Quality adjusted life years (QALYs)
An increased quality of life is expressed as a utility value on a scale from 0 (death) to 1 (perfect quality of life). In health economics, utilities are combined with survival estimates and aggregated across individuals to generate quality adjusted life years (QALYs). A one-year increase in the duration of life (without change in quality of life), or an increase in quality of life from 0.5 to 0.7 utility units for five years, would both result in a gain of one QALY. Children’s QALYs will be derived from a thermometer question. Children will be asked to answer the question: “On a scale from 1 to 10, how healthy did you feel over the past 6 months?” The scores will be converted to utility scores by dividing by 10, obtaining a score between 0.00 and 1.00. The change in utility value between the two assessment points will be multiplied by the duration of the intervention effect to obtain the number of QALYs gained.
Analyses
Data will be analyzed according to the intention-to-treat principle. The similarity of baseline characteristics (socio-demographic characteristics, costs and outcomes) between the two AMK investigation interventions will be examined using univariate tests and Chi-square tests. Loss-to-follow up will be accounted for by imputing missing data using regression imputation.
(1) Effectiveness study
A multivariate regression analysis will be performed in which outcomes of mental health and quality of life will be compared between the Child-Interview intervention group and the control group (adult-only intervention). This will be done at follow-up (assessment B), 6 months after assessment A and a year after the intervention. Covariates will be taken into account.
(2) Economic evaluation study
In this study, additional costs and additional outcomes of the Child-Interview intervention will be compared with those of the adult-only intervention.
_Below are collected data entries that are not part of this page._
(* ===== verification/PaxosNet.v ===== *)
(** The cluster: replicas that exchange messages over a network that may lose,
    duplicate, delay and reorder them.

    The network is the set of all messages ever sent; a step delivers one of
    them, or a client request, or a timeout, to one replica and runs one
    iteration of its loop.  A message stays in the set after delivery, so every
    behaviour of the channels of [netsim.hh] (loss, delay, partitions set by
    [fail_replica] and friends) is a behaviour of this model.  Safety
    theorems about all reachable worlds hold for the program's. *)

From S2P Require Import Prelude SMap Text PancyDb PaxosReplica PaxosLocal PaxosProps.

(** * Worlds *)

Record world := mk_world {
  w_replicas : list pt_paxos_replica;
  w_sent : list (nat * paxos_message);
}.

Definition packets (outs : list output) : list (nat * paxos_message) :=
  omap (λ o, match o with to_replica dst m => Some (dst, m) | to_client _ => None end) outs.

(** The constructor of [pt_paxos_instance]: every replica built, then
    initialized with the designated leader. *)
Definition initial_world (nreplicas initial_leader : nat) (draws : nat → list Z) : world :=
  mk_world ((λ s, initialize initial_leader (new_replica s nreplicas (draws s))) <$> seq 0 nreplicas) [].

Definition deliverable (w : world) (i : nat) (ev : wakeup) : Prop :=
  match ev with replica_wakeup m => (i, m) ∈ w_sent w | _ => True end.

Inductive net_step (w : world) : world → Prop :=
  | replica_step i r now ev :
      w_replicas w !! i = Some r → deliverable w i ev →
      net_step w (mk_world (<[i := (run_iteration now ev r).1]> (w_replicas w))
                    (packets (run_iteration now ev r).2 ++ w_sent w)).

(** * What one iteration does to the election state *)

(** The fields an election reads and writes. *)
Record view := mk_view {
  v_index : nat; v_n : nat; v_round : Z; v_promised : option nat;
  v_role : replica_role; v_ok : list bool }.

Definition view_of (r : pt_paxos_replica) : view :=
  mk_view (index_ r) (nreplicas_ r) (current_round_ r) (promised_leader_ r) (role_ r) (prepare_ok_ r).

(** Packets without a vote: no probe, no promise, proposals only from the
    leader [v]. *)
Definition quiet (v : view) (o : output) : Prop :=
  match o with
  | to_replica _ (Probe _) => False
  | to_replica _ (Prepare m) => pp_promised m = false
  | to_replica dst (Propose m) =>
      v_role v = leader ∧ ps_round m = v_round v ∧ ps_leader m = v_index v ∧ dst ≠ v_index v
  | _ => True
  end.

Definition no_ok (v : view) : list bool := replicate (v_n v) false.
Definition quorum (n : nat) : nat := (n / 2 + 1)%nat.

(** The effects an iteration that handles [ev] can have, for a cluster of two
    replicas or more. *)
Inductive effect (v : view) (ev : wakeup) : view → list output → Prop :=
  | eff_same outs :
      Forall (quiet v) outs → effect v ev v outs
  | eff_follow rd outs :
      Forall (quiet (mk_view (v_index v) (v_n v) 0 None follower [])) outs →
      effect v ev
        (mk_view (v_index v) (v_n v) (Z.max (v_round v) rd)
           (if v_round v <? rd then None else v_promised v) follower (no_ok v)) outs
  | eff_promise m v' :
      ev = replica_wakeup (Probe m) → v_round v ≤ pb_round m →
      (v_round v = pb_round m → v_promised v = None ∨ v_promised v = Some (pb_leader m)) →
      v_index v' = v_index v → v_n v' = v_n v → v_round v' = pb_round m →
      v_promised v' = Some (pb_leader m) →
      (v_role v' = follower ∧ v_ok v' = no_ok v ∨
       v_round v = pb_round m ∧ v_role v' = v_role v ∧ v_ok v' = v_ok v) →
      effect v ev v'
        [to_replica (pb_leader m) (Prepare (mk_prepare (pb_round m) (v_index v) true))]
  | eff_candidate index round outs :
      outs = (λ s, to_replica s (Probe (mk_probe (v_round v + 1) (v_index v) index round)))
               <$> filter (λ s, s ≠ v_index v) (seq 0 (v_n v)) →
      effect v ev
        (mk_view (v_index v) (v_n v) (v_round v + 1) (Some (v_index v)) candidate
           (<[v_index v := true]> (no_ok v))) outs
  | eff_vote s :
      ev = replica_wakeup (Prepare (mk_prepare (v_round v) s true)) → v_role v = candidate →
      effect v ev
        (mk_view (v_index v) (v_n v) (v_round v) (v_promised v) candidate (<[s := true]> (v_ok v))) []
  | eff_lead s outs :
      ev = replica_wakeup (Prepare (mk_prepare (v_round v) s true)) → v_role v = candidate →
      (quorum (v_n v) ≤ count_true (<[s := true]> (v_ok v)))%nat →
      Forall (quiet (mk_view (v_index v) (v_n v) (v_round v) (Some (v_index v)) leader (no_ok v))) outs →
      effect v ev
        (mk_view (v_index v) (v_n v) (v_round v) (Some (v_index v)) leader (no_ok v)) outs.

(** ** Sub-routines that leave the election state alone *)

Lemma frame_next_view r r' : frame_next r r' → view_of r' = view_of r.
Proof. by intros (ni & _ & ->). Qed.

Lemma frame_apply_view r r' : frame_apply r r' → view_of r' = view_of r.
Proof. by intros (?&?&?&?&?&->). Qed.

Lemma trim_log_prefix_view r : view_of (trim_log_prefix r) = view_of r.
Proof. unfold trim_log_prefix. by destruct (trim_loop _ _ _). Qed.

Lemma update_trim_view r : view_of (update_trim_watermark r) = view_of r.
Proof.
  unfold update_trim_watermark. case_if; [done|]. case_if; [|done]. by rewrite trim_log_prefix_view.
Qed.

Lemma update_commit_view r : view_of (update_commit_index r) = view_of r.
Proof. unfold update_commit_index. by case_if. Qed.

Lemma apply_committed_view r : view_of (apply_committed_entries r).1 = view_of r.
Proof. rewrite apply_committed_fst, trim_log_prefix_view. apply frame_apply_view, apply_loop_frame. Qed.

Lemma advance_view r : view_of (advance r).1 = view_of r.
Proof.
  unfold advance. rewrite and_then_fst. unfold pure_. cbn [fst].
  by rewrite update_trim_view, apply_committed_view, update_commit_view.
Qed.

Lemma append_request_view r : view_of (append_request r) = view_of r.
Proof.
  destruct (pending_client_requests_ r) as [|req rest] eqn:E.
  - unfold append_request. by rewrite E.
  - by destruct (append_request_cons r req rest E) as [pc ->].
Qed.

Lemma batched_view r : view_of (batched r) = view_of r.
Proof.
  unfold batched. assert (H : ∀ n, view_of (Nat.iter n append_request r) = view_of r).
  { induction n as [|n IH]; [done|]. simpl. by rewrite append_request_view. }
  specialize (H (Nat.min (length (pending_client_requests_ r)) append_batch_size_)). revert H.
  generalize (Nat.iter (Nat.min (length (pending_client_requests_ r)) append_batch_size_) append_request r).
  intros x Hx. exact Hx.
Qed.
(* ===== verification/PaxosLog.v ===== *)
(** Log matching: two logs of the cluster that hold an entry of the same round
    at a slot agree on it and on every slot before it.

    The argument follows the links of the logs.  A link is an entry together
    with the round of the entry before it; a leader creates the links of its
    round, every other log and every proposal only copies links, and no two
    created links share slot and round. *)

From S2P Require Import Prelude SMap Text PancyDb PaxosReplica PaxosLocal PaxosProps PaxosNet.

(** * Links *)

Record link := mk_link { lk_slot : Z; lk_prev : Z; lk_round : Z; lk_req : request }.

(** The links of a replica's log. *)
Definition links (r : pt_paxos_replica) (l : link) : Prop :=
  ∃ e, find (lk_slot l) (log_ r) = Some e ∧ lk_prev l = round_at r (lk_slot l - 1) ∧
       lk_round l = le_round e ∧ lk_req l = le_req e.

(** The links of a batch whose first entry has slot [slot] and follows an entry
    of round [prev]. *)
Fixpoint chain (slot prev : Z) (es : list log_entry) (l : link) : Prop :=
  match es with
  | [] => False
  | e :: es' => l = mk_link slot prev (le_round e) (le_req e) ∨ chain (slot + 1) (le_round e) es' l
  end.

Definition propose_links (p : propose_message) (l : link) : Prop :=
  chain (ps_prev_log_index p + 1) (ps_prev_log_round p) (ps_entries p) l.

(** The empty prefix has round 0. *)
Definition prev_ok (p : propose_message) : Prop := ps_prev_log_index p = 0 → ps_prev_log_round p = 0.

(** * What sub-routines do to links *)

Definition log_view (r : pt_paxos_replica) := (log_ r, trim_through_ r, trim_round_ r).

Lemma log_view_round_at r r' s : log_view r' = log_view r → round_at r' s = round_at r s.
Proof. intros [= Hl Ht Hr]. unfold round_at. by rewrite Hl, Ht, Hr. Qed.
The incremental cost-effectiveness ratio (ICER) will be expressed as the incremental costs per degree of improvement in mental health of the Child-Interview intervention group in comparison with the control group (adult-only intervention). The incremental cost-utility ratio (ICUR) will be expressed as the incremental costs per QALY of the Child-Interview intervention group in comparison with the control group (adult-only intervention).
The ICER (and ICUR) will be calculated using ICER = (Ci-Cc)/(Ei-Ec), where Ci is the annual total costs of the Child-Interview intervention, Cc the annual costs of the adults-only intervention, Ei the effect at 6-months follow-up for the Child-Interview intervention and Ec the effect at 6-months follow-up of the adult-only intervention. The robustness of the ICER will be checked by non-parametric bootstrapping (1000 times). The bootstrap replications will be used to calculate 95% confidence intervals around the costs. The bootstrapped ratios (ICER and ICUR) will be graphically presented in two ways: (1) plotted in a cost-effectiveness plane, in which the vertical line reflects the difference in costs and the horizontal line reflects the difference in effects, and (2) in a cost-effectiveness acceptability curve, showing the probability that the Child-Interview intervention is cost-effective based on a range of ceiling ratios (the maximum amount of money society is willing to pay to gain one extra unit of effect or a gain in QALY). Additionally, the robustness of the base-case findings will be assessed using a sensitivity analysis [42]. This economic evaluation will be performed from a societal perspective. Bootstrapping will be carried out in Excel.
Collaboration
This study is a joint project of Trimbos institute, the Netherlands Institute for Mental Health and Addiction (Utrecht), the CAPHRI School for Public Health and Primary Care, Maastricht University and VU University Amsterdam. The research is funded by the Netherlands Organisation for Health Research and Development (ZonMw) (project No. 15700.2012) and is registered in the Netherlands Trial Register, part of the Dutch Cochrane Centre (NTR3728). This study was approved by the Dutch Medical Ethics Committee for Mental Health Care (METiGG) in February 2012 (NL31267.097.10).